В Париже, на открытии гастролей, в опере «Борис Годунов» наш хор как заголосил: «Батюшка Царь, Христа ради, подай нам хлеба! Хлеба!.. Хлеба подай нам!» — да притом все повалились на колени и воздели руки, — так у публики и местной администрации волосы встали дыбом, и в результате в подвале театра организовали нечто вроде походно-полевой кухни, куда с тех пор и обязаны были ходить обедать все участники гастролей. И это было бы прекрасно. Но (ай, как нехорошо!) французы брали за обеды деньги — 5 долларов в день, т. е. половину дохода советских артистов, к их большому разочарованию. Но какого труда стоило найти повара, который согласился бы на эти деньги умудриться два раза в день наполнять 400 голодных ртов артистов великодержавного прославленного Большого театра!
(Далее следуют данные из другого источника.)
(* ===== verification/Basics.v ===== *)
(** * [session1/basics.py]: chatting with a model

    The first script of the workshop asks two questions of a chat model
    through LangChain's [ChatOpenAI]: each example reads a question
    with [Console.ask] (or takes its default), sends a system prompt and
    the question, and prints the reply; [main] runs both inside a
    [try] whose handler prints the error and the provider hints. The
    model is the oracle [invoke], which answers a list of messages with
    the reply's [content] or raises with a message. *)

From Stdlib Require Import String NArith ZArith QArith List Bool.
From S2P Require Import Prelude Helpers SimpleConfig Console.
Import ListNotations Helpers Console.
Local Open Scope list_scope.
Local Open Scope workshop_scope.

Module Basics.

(** [ChatOpenAI(temperature=..., model=..., api_key=..., base_url=...)] *)
Record chat_openai := { temperature : Q; model : ustr; api_key : ustr; base_url : ustr }.

(** [{"role": role, "content": content}] *)
Definition message : Type := ustr * ustr.

Section Script.

Variable config : SimpleConfig.settings.
Variable invoke : chat_openai -> list message -> outcome ustr ustr.

(** Lines 28-33 and 67-72. *)
Definition ChatOpenAI : chat_openai :=
  {| temperature := SimpleConfig.TEMPERATURE config; model := SimpleConfig.MODEL config;
     api_key := SimpleConfig.API_KEY config; base_url := SimpleConfig.API_BASE config |}.

Definition question_prompt : ustr :=
  u "What would you like to ask the AI? (press Enter for default): ".
Definition default_question : ustr := u "Explain what an AI agent is in simple terms.".
Definition default_note : ustr := u "(Using default question in non-interactive environment)".

(** [basic_chat_example()] (lines 10-47) *)
Definition basic_chat_example : CM unit :=
  print (u "=== Example 1: Basic Chat with AI ===") ;;
  print (u "This shows how to talk to an AI assistant.") ;;
  print [] ;;
  user_question <- ask question_prompt default_question default_note ;;
  let llm := ChatOpenAI in
  let messages := [(u "system", u "You are a helpful AI assistant."); (u "user", user_question)] in
  print (u "Sending your question to AI: '" ++ user_question ++ u "'") ;;
  print (u "AI is thinking...") ;;
  response <- call (invoke llm messages) ;;
  print (nl ++ u "AI says:") ;;
  print response ;;
  print [].

Definition math_prompt : ustr :=
  u "What math question would you like to ask? (press Enter for default): ".
Definition default_math_question : ustr :=
  u "If you have 15 apples and buy 27 more, then give away 3, how many do you have left?".

(** [simple_math_helper()] (lines 49-86) *)
Definition simple_math_helper : CM unit :=
  print (u "=== Example 2: AI Math Helper ===") ;;
  print (u "This shows how AI can help with simple math.") ;;
  print [] ;;
  math_question <- ask math_prompt default_math_question default_note ;;
  let llm := ChatOpenAI in
  let messages := [(u "system", u "You are a helpful math tutor. Explain your answers clearly step by step.");
                   (u "user", math_question)] in
  print (u "Asking AI: " ++ math_question) ;;
  print (u "AI is thinking...") ;;
  response <- call (invoke llm messages) ;;
  print (nl ++ u "AI Math Helper says:") ;;
  print response ;;
  print [].

(** Lines 90-94 of [main()]. *)
Definition welcome : CM unit :=
  print (u "AI Agent Workshop - Session 1: Learning the Basics") ;;
  print (rule 60) ;;
  print (u "Welcome! Today we'll learn about AI agents.") ;;
  print (u "An AI agent is like a smart helper that can think and use tools.") ;;
  print [].

Definition completed_line : ustr := u "You now know how AI agents can chat and use tools.".
Definition help_line : ustr := u "Check the README.md for setup instructions.".

(** The [try] body of [main()] (lines 96-104). *)
Definition main_body : CM unit :=
  basic_chat_example ;;
  simple_math_helper ;;
  print (u "Great job! You completed all the basic examples!") ;;
  print completed_line.

(** [main()] (lines 88-113) *)
Definition main : CM unit :=
  welcome ;;
  catch main_body
        (except_handler (u "Oops! Something went wrong: ") (SimpleConfig.PROVIDER config) help_line).

End Script.

Section Facts.

Variable config : SimpleConfig.settings.
Variable invoke : chat_openai -> list message -> outcome ustr ustr.

(** C19 (the basics script always finishes): [main] of
    [session1/basics.py] never lets an exception escape, whatever the
    model answers and whatever standard input holds; the last line it
    writes is the closing line of the [try] body when both examples
    complete, and the closing line of the handler when one of them
    raises. *)
Theorem basics_main_ends s :
  fst (main config invoke s) = Ok tt /\
  exists pre, stdout (snd (main config invoke s)) =
              pre ++ (match fst (main_body config invoke (snd (welcome s))) with
                      | Ok _ => completed_line
                      | Err _ => help_line
                      end) ++ nl.
Proof.
  apply main_ends_gen; unfold welcome, main_body; console_auto.
Qed.

End Facts.

End Basics.
(* ===== verification/CrewaiIntro.v ===== *)
(** * [session1/crewai_intro.py]: a crew of one agent, then of two

    The second script of session 1 runs two CrewAI crews. Each example
    reads a topic with [Console.ask], builds its agents and tasks with
    the model [get_llm()] picks, and prints the result of [kickoff()];
    [main] runs both inside a [try] whose handler prints the error and
    the provider hints. Running a crew is the oracle [kickoff], which
    returns the text of the result or raises with a message; the
    [verbose] log CrewAI writes meanwhile is not modelled.

    This script's [get_llm] differs from the one of the later scripts
    ([CrewAI.llm_for]) in its fallback, which returns [LLM_STRING] of
    [config.py] instead of formatting [PROVIDER/MODEL]; the two agree on
    every configuration [config.py] can produce. *)

From Stdlib Require Import String NArith ZArith QArith List Bool.
From S2P Require Import Prelude Helpers SimpleConfig CrewAI Console.
Import ListNotations Helpers Console.
Import CrewAI (llm_config, LiteLLM, LLMRoute, agent, task, mkTask, crew, Agent, Crew).
Local Open Scope list_scope.
Local Open Scope workshop_scope.

Module CrewaiIntro.

Section Script.

Variable config : SimpleConfig.settings.
Variable kickoff : crew -> outcome ustr ustr.

(** Lines 11-16: [SAMBANOVA_API_KEY] is set for the SambaNova provider. *)
Definition module_environ (environ : ustr -> option ustr) : ustr -> option ustr :=
  CrewAI.sambanova_environ config environ.

(** [get_llm()] (lines 18-33) *)
Definition get_llm : llm_config :=
  if ustr_eqb (SimpleConfig.PROVIDER config) (u "ollama") then
    LiteLLM (u "ollama/" ++ SimpleConfig.MODEL config) None (u "http://localhost:11434")
  else if ustr_eqb (SimpleConfig.PROVIDER config) (u "sambanova") then
    LiteLLM (u "sambanova/" ++ SimpleConfig.MODEL config) (Some (SimpleConfig.API_KEY config))
            (SimpleConfig.API_BASE config)
  else LLMRoute (SimpleConfig.LLM_STRING config).

Definition default_topic : ustr := u "AI agents".
Definition topic_note : ustr := u "(Using default topic in non-interactive environment)".

(** The agent and task of [simple_crew_example()] (lines 57-71). *)
Definition researcher : agent :=
  Agent (u "Researcher") (u "Find and explain information about topics")
        (u "I am a helpful researcher who loves learning and sharing knowledge.") get_llm true.

Definition research_task (research_topic : ustr) : task :=
  mkTask (u "Explain what " ++ research_topic ++ u " are/is in simple terms that anyone can understand.")
         (u "A simple explanation in 2-3 sentences.") researcher [].

(** Lines 75-82. *)
Definition simple_crew (research_topic : ustr) : crew :=
  Crew [researcher] [research_task research_topic] true.

(** [simple_crew_example()] (lines 35-89) *)
Definition simple_crew_example : CM unit :=
  print (u "=== Example 1: Single Agent Crew ===") ;;
  print (u "This shows how one AI agent can complete a task.") ;;
  print [] ;;
  research_topic <- ask (u "What topic would you like the AI researcher to explain? (press Enter for default): ")
                        default_topic topic_note ;;
  print (u "Creating an AI researcher agent...") ;;
  print (u "Creating a research task about: " ++ research_topic) ;;
  print (u "Starting the crew (team) to work...") ;;
  result <- call (kickoff (simple_crew research_topic)) ;;
  print (nl ++ u "Final Result about " ++ research_topic ++ u ":") ;;
  print result ;;
  print [].

(** The agents and tasks of [multi_agent_crew_example()] (lines 113-143). *)
Definition team_researcher : agent :=
  Agent (u "Researcher") (u "Find information about topics")
        (u "I am a curious researcher who gathers facts and information.") get_llm true.

Definition writer : agent :=
  Agent (u "Writer") (u "Write clear and interesting content")
        (u "I am a creative writer who makes information easy to read.") get_llm true.

Definition team_research_task (team_topic : ustr) : task :=
  mkTask (u "Find 3 benefits and 2 challenges of using " ++ team_topic ++ u ".")
         (u "A simple list of benefits and challenges.") team_researcher [].

Definition writing_task (team_topic : ustr) : task :=
  mkTask (u "Write a short paragraph about " ++ team_topic ++ u " using the research information.")
         (u "One paragraph explaining the topic.") writer [team_research_task team_topic].

(** Lines 147-154. *)
Definition team_crew (team_topic : ustr) : crew :=
  Crew [team_researcher; writer] [team_research_task team_topic; writing_task team_topic] true.

(** [multi_agent_crew_example()] (lines 91-161) *)
Definition multi_agent_crew_example : CM unit :=
  print (u "=== Example 2: Multi-Agent Crew (Team Work) ===") ;;
  print (u "This shows how multiple AI agents can work together on a bigger project.") ;;
  print [] ;;
  team_topic <- ask (u "What topic would you like the AI team to research and write about? (press Enter for default): ")
                    default_topic topic_note ;;
  print (u "Creating two AI agents for our team...") ;;
  print (u "Creating tasks for the team about: " ++ team_topic) ;;
  print (u "Starting the team to work together...") ;;
  result <- call (kickoff (team_crew team_topic)) ;;
  print (nl ++ u "Final Team Result about " ++ team_topic ++ u ":") ;;
  print result ;;
  print [].

(** Lines 165-170 of [main()]. *)
Definition welcome : CM unit :=
  print (u "AI Agent Workshop - Session 1: Learning About CrewAI") ;;
  print (rule 65) ;;
  print (u "Welcome! CrewAI lets us create teams of AI agents.") ;;
  print (u "Each agent has a special role, just like people in a company.") ;;
  print (u "Let's see how they work alone and together!") ;;
  print [].

(** The [try] body of [main()] (lines 172-180). *)
Definition main_body : CM unit :=
  simple_crew_example ;;
  multi_agent_crew_example ;;
  print (u "Excellent! You learned about CrewAI!") ;;
  print (u "Now you know how AI agents can work as a team.").

(** [main()] (lines 163-189) *)
Definition main : CM unit :=
  welcome ;;
  catch main_body
        (except_handler (u "Oops! Something went wrong: ") (SimpleConfig.PROVIDER config)
                        (u "Check the README.md for setup help.")).

End Script.

Section Facts.

Variable config : SimpleConfig.settings.
Variable kickoff : crew -> outcome ustr ustr.

(** Both crews are well formed: the writer's context is the research
    task, which runs before it. *)
Lemma crewai_intro_crews_wf topic :
  CrewAI.crew_wf (simple_crew config topic) /\ CrewAI.crew_wf (team_crew config topic).
Proof. split; CrewAI.crew_wf_auto. Qed.

Lemma crewai_intro_main_ends s :
  fst (main config kickoff s) = Ok tt /\
  exists pre, stdout (snd (main config kickoff s)) =
              pre ++ (match fst (main_body config kickoff (snd (welcome s))) with
                      | Ok _ => u "Now you know how AI agents can work as a team."
                      | Err _ => u "Check the README.md for setup help."
                      end) ++ nl.
Proof.
  apply main_ends_gen; unfold welcome, main_body; console_auto.
Qed.

End Facts.

(** C20 (the two [get_llm] of the workshop agree): on every
    configuration [config.py] produces, the [get_llm] of
    [crewai_intro.py], whose fallback returns [LLM_STRING], builds the
    same model as the [get_llm] of the session-2 and session-3 scripts,
    whose fallback formats [PROVIDER/MODEL]. *)
Theorem get_llm_agrees env int_other py_float c :
  SimpleConfig.config_module env int_other py_float = Ok c -> get_llm c = CrewAI.llm_for c.
Proof.
  intros H. apply SimpleConfig.config_module_llm_string in H.
  unfold get_llm, CrewAI.llm_for, SimpleConfig.llm_string in *. rewrite H.
  destruct (ustr_eqb _ (u "ollama")); [reflexivity|].
  destruct (ustr_eqb _ (u "sambanova")); reflexivity.
Qed.

Lemma get_llm_agrees_witness :
  exists c, SimpleConfig.config_module SimpleConfig.openai_env (fun _ => None) (fun _ => Some (7 # 10)) = Ok c /\
            get_llm c = CrewAI.llm_for c.
Proof.
  eexists. split; [vm_compute; reflexivity|].
  apply (get_llm_agrees SimpleConfig.openai_env (fun _ => None) (fun _ => Some (7 # 10))).
  vm_compute. reflexivity.
Defined.

End CrewaiIntro.
(* ===== verification/StatefulWorkflow.v ===== *)
(** * The three-step stateful workflow of [session3/stateful_workflow.py]

    A LangGraph graph of three CrewAI steps (research, draft, final
    answer) that pass a [WorkflowState] dict along; [decide_next_step]
    routes on its [current_step]. Module [StatefulWorkflow] models
    [get_llm], the three nodes, the router, the graph of
    [create_simple_workflow] and the starting state of
    [run_simple_workflow]. A crew run ([Crew(...).kickoff()] followed by
    [str()]) is an oracle of the agent and task it is given; its
    exceptions are the text [main] prints. Console output is not
    modelled. *)

From Stdlib Require Import String NArith ZArith List Bool.
From S2P Require Import Prelude Helpers SimpleConfig CrewAI LangGraph.
Import ListNotations Helpers LangGraph.
Local Open Scope list_scope.
Local Open Scope workshop_scope.

Module StatefulWorkflow.

(** ** [get_llm] (lines 21-36) *)

Import CrewAI (llm_config, LiteLLM, LLMRoute).

Definition get_llm (c : SimpleConfig.settings) : llm_config :=
  if ustr_eqb (SimpleConfig.PROVIDER c) (u "ollama") then
    LiteLLM (u "ollama/" ++ SimpleConfig.MODEL c) None (u "http://localhost:11434")
  else if ustr_eqb (SimpleConfig.PROVIDER c) (u "sambanova") then
    LiteLLM (u "sambanova/" ++ SimpleConfig.MODEL c) (Some (SimpleConfig.API_KEY c))
            (SimpleConfig.API_BASE c)
  else LLMRoute (SimpleConfig.PROVIDER c ++ u "/" ++ SimpleConfig.MODEL c).

(** ** Agents, tasks and errors *)

Record agent := { role : ustr; goal : ustr; backstory : ustr; agent_llm : llm_config }.
Record task := { description : ustr; expected_output : ustr }.

Inductive wf_error :=
| KeyError (key : ustr)
| LLMError (msg : ustr).

Section Nodes.

Variable config : SimpleConfig.settings.
(** [str(Crew(agents=[a], tasks=[t]).kickoff())], or the text of the
    exception it raises. *)
Variable kickoff : agent -> task -> outcome ustr ustr.
Variable str_other : pyval -> ustr.

Definition fmt (v : pyval) : ustr := py_str str_other v.

(** [state[key]] *)
Definition getitem (state : dict) (key : ustr) : outcome wf_error pyval :=
  match dict_get state key with Some v => Ok v | None => Err (KeyError key) end.

Definition run_crew (a : agent) (t : task) : outcome wf_error ustr :=
  match kickoff a t with Ok r => Ok r | Err m => Err (LLMError m) end.

(** [new_state = state.copy()] followed by two assignments. *)
Definition record_step (state : dict) (key : ustr) (value : ustr) (step : ustr) : dict :=
  dict_set (dict_set state key (VStr value)) (u "current_step") (VStr step).

(** *** [research_step] (lines 47-81) *)

Definition researcher : agent :=
  {| role := u "Researcher"; goal := u "Find helpful information about topics";
     backstory := u "I am a curious researcher who loves learning new things.";
     agent_llm := get_llm config |}.

Definition research_task (question : pyval) : task :=
  {| description := u "Research this question and find key facts: " ++ fmt question;
     expected_output := u "Write down 3-4 important facts about the topic." |}.

Definition research_step (state : dict) : outcome wf_error dict :=
  let? question := getitem state (u "user_question") in
  let? research_result := run_crew researcher (research_task question) in
  Ok (record_step state (u "research_notes") research_result (u "researched")).

(** *** [draft_answer_step] (lines 83-118) *)

Definition writer : agent :=
  {| role := u "Writer"; goal := u "Write clear and helpful answers";
     backstory := u "I am a writer who explains things in simple ways.";
     agent_llm := get_llm config |}.

Definition writing_task (question research : pyval) : task :=
  {| description := u "Using this research information, write a draft answer to: " ++ fmt question
                      ++ nl ++ nl ++ u "Research: " ++ fmt research;
     expected_output := u "Write a clear draft answer in 2-3 sentences." |}.

Definition draft_answer_step (state : dict) : outcome wf_error dict :=
  let? question := getitem state (u "user_question") in
  let? research := getitem state (u "research_notes") in
  let? draft_result := run_crew writer (writing_task question research) in
  Ok (record_step state (u "answer_draft") draft_result (u "drafted")).

(** *** [final_answer_step] (lines 120-162) *)

Definition editor : agent :=
  {| role := u "Editor"; goal := u "Make answers clear and perfect";
     backstory := u "I am an editor who polishes writing to make it excellent.";
     agent_llm := get_llm config |}.

Definition editing_task (question research draft : pyval) : task :=
  {| description := u "Review and improve this draft answer. Make it perfect!" ++ nl ++ nl
                      ++ u "Question: " ++ fmt question ++ nl
                      ++ u "Research: " ++ fmt research ++ nl
                      ++ u "Draft: " ++ fmt draft ++ nl ++ nl
                      ++ u "Make the final answer clear, accurate, and helpful.";
     expected_output := u "Write the final polished answer." |}.

Definition final_answer_step (state : dict) : outcome wf_error dict :=
  let? question := getitem state (u "user_question") in
  let? research := getitem state (u "research_notes") in
  let? draft := getitem state (u "answer_draft") in
  let? final_result := run_crew editor (editing_task question research draft) in
  Ok (record_step state (u "final_answer") final_result (u "complete")).

(** *** [decide_next_step] (lines 164-175) *)

Definition decide_next_step (state : dict) : ustr :=
  let step := dict_get_default state (u "current_step") (VStr (u "start")) in
  if py_eq_str step (u "start") then u "research"
  else if py_eq_str step (u "researched") then u "draft"
  else if py_eq_str step (u "drafted") then u "final"
  else END.

(** *** [create_simple_workflow] (lines 177-215) *)

Definition workflow : state_graph dict wf_error :=
  {| nodes := [(u "research", research_step); (u "draft", draft_answer_step);
               (u "final", final_answer_step)];
     edges := [(u "research", Conditional decide_next_step [(u "draft", u "draft"); (END, END)]);
               (u "draft", Conditional decide_next_step [(u "final", u "final"); (END, END)]);
               (u "final", Conditional decide_next_step [(END, END)])];
     entry_point := u "research" |}.

(** *** [run_simple_workflow] (lines 228-244): the starting state and the
    run. *)

Definition starting_state (question : ustr) : dict :=
  [(u "user_question", VStr question); (u "research_notes", VNone); (u "answer_draft", VNone);
   (u "final_answer", VNone); (u "current_step", VStr (u "start"))].

Definition sample_question : ustr := u "What are the benefits of eating healthy food?".

Definition run_simple_workflow : outcome (graph_error wf_error) dict * list ustr :=
  invoke workflow (starting_state sample_question).

End Nodes.

Section Facts.

Variable config : SimpleConfig.settings.
Variable kickoff : agent -> task -> outcome ustr ustr.
Variable str_other : pyval -> ustr.

(** C36 (the stateful workflow runs research, draft and final once
    each): for every question, invoking the graph from the starting
    state runs the three steps in order, each crew seeing the question
    and everything the earlier crews wrote; a crew failure stops the run
    with that error after the failing step; otherwise the run ends after
    the final step with every answer recorded and [current_step] set to
    [complete]. *)
Theorem simple_workflow_run (q : ustr) :
  invoke (workflow config kickoff str_other) (starting_state q) =
  match kickoff (researcher config) (research_task str_other (VStr q)) with
  | Err m => (Err (NodeError (LLMError m)), [u "research"])
  | Ok r =>
      match kickoff (writer config) (writing_task str_other (VStr q) (VStr r)) with
      | Err m => (Err (NodeError (LLMError m)), [u "research"; u "draft"])
      | Ok d =>
          match kickoff (editor config) (editing_task str_other (VStr q) (VStr r) (VStr d)) with
          | Err m => (Err (NodeError (LLMError m)), [u "research"; u "draft"; u "final"])
          | Ok f =>
              (Ok [(u "user_question", VStr q); (u "research_notes", VStr r);
                   (u "answer_draft", VStr d); (u "final_answer", VStr f);
                   (u "current_step", VStr (u "complete"))],
               [u "research"; u "draft"; u "final"])
          end
      end
  end.
Proof.
  unfold invoke, recursion_limit, workflow, research_step, draft_answer_step,
    final_answer_step, run_crew, getitem, obind, record_step.
  simpl.
  destruct (kickoff _ (research_task _ _)) as [r|m]; [|reflexivity]. simpl.
  destruct (kickoff _ (writing_task _ _ _)) as [d|m]; [|reflexivity]. simpl.
  destruct (kickoff _ (editing_task _ _ _ _)) as [f|m]; reflexivity.
Qed.

(** Every step that returns hands on a state whose [current_step] the
    router maps to the next step or to [END]. *)
Lemma stateful_workflow_routes_closed : routes_closed (workflow config kickoff str_other).
Proof. routes_closed_tac ltac:(unfold record_step, decide_next_step). Qed.

End Facts.

End StatefulWorkflow.
(* ===== verification/GuiApp.v ===== *)
(** * The Streamlit page of [session2/agent_roles_gui.py]

    Streamlit runs [main()] from the top on every interaction (a
    "rerun"): each [st.*] call renders an element, a widget returns the
    value the user gave it before this rerun ([st.button] returns
    [True] only in the rerun its click triggered), and
    [st.session_state] is the one store that outlives a rerun. Module
    [GuiApp] models a rerun as a computation in [PyM] over the session
    state ([results_history], absent before the first rerun), the clock
    read by [time.time()] and advanced by [time.sleep], the page
    rendered so far (each element with the container it is drawn in)
    and the placeholders created by [st.empty()] and [st.progress()].
    The user's interaction before the rerun ([interaction]) gives the
    widgets' values. The crews are run by [run_business_team_analysis]
    and [run_food_team_analysis] of [AgentRolesGui].

    [session_step] is what a rerun does to the session, and
    [main_refines] shows that [main] implements it, through the rules
    of [acts] (the session effect of each statement, composed along the
    code). [reachable] is the session as a transition system: reruns,
    and idle time between them; its invariant [history_wf] says what
    every row of [results_history] holds ([reachable_history_wf]).
    [shows] locates an element among those a rerun draws:
    [runs_metric_stale] is the [Runs] metric of the sidebar. *)

From Stdlib Require Import String NArith ZArith QArith List Bool Lia Sorted Lqa.
From S2P Require Import Prelude Helpers SimpleConfig CrewAI AgentRolesGui.
Import ListNotations Helpers.
Import CrewAI (crew).
Local Open Scope list_scope.
Local Open Scope workshop_scope.

Module GuiApp.

(** The double quote (code point 34) in the HTML of the page. *)
Definition dq : ustr := [34%N].

(** ** Streamlit *)

(** The container an element is drawn in: the page, the sidebar, a
    column of [st.columns] inside another container, an [st.expander],
    or the area of an [st.spinner]. *)
Inductive container :=
| Main
| Sidebar
| Column (parent : container) (index : nat)
| Expander (label : ustr) (parent : container)
| Spinner (text : ustr) (parent : container).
Мы со Славой жили отдельно от театра и ни разу не отведали его кулинарии. Но однажды, спустившись в подвал оперы, получили полное впечатление, что попали в столовую для безработных и бездомных — на столах так же были груды хлеба и огромные миски супа.

А Гранд-Опера ломилась от публики, билеты купить было невозможно, и советское посольство, уж не знаю, наличными в мешках или чеками, выгребало из Франции валюту.

В Италии было проще. Туда наш театр приезжал по обмену с Ла Скала, и поэтому как мы их в Москве, так и они нас в Милане кормили бесплатно.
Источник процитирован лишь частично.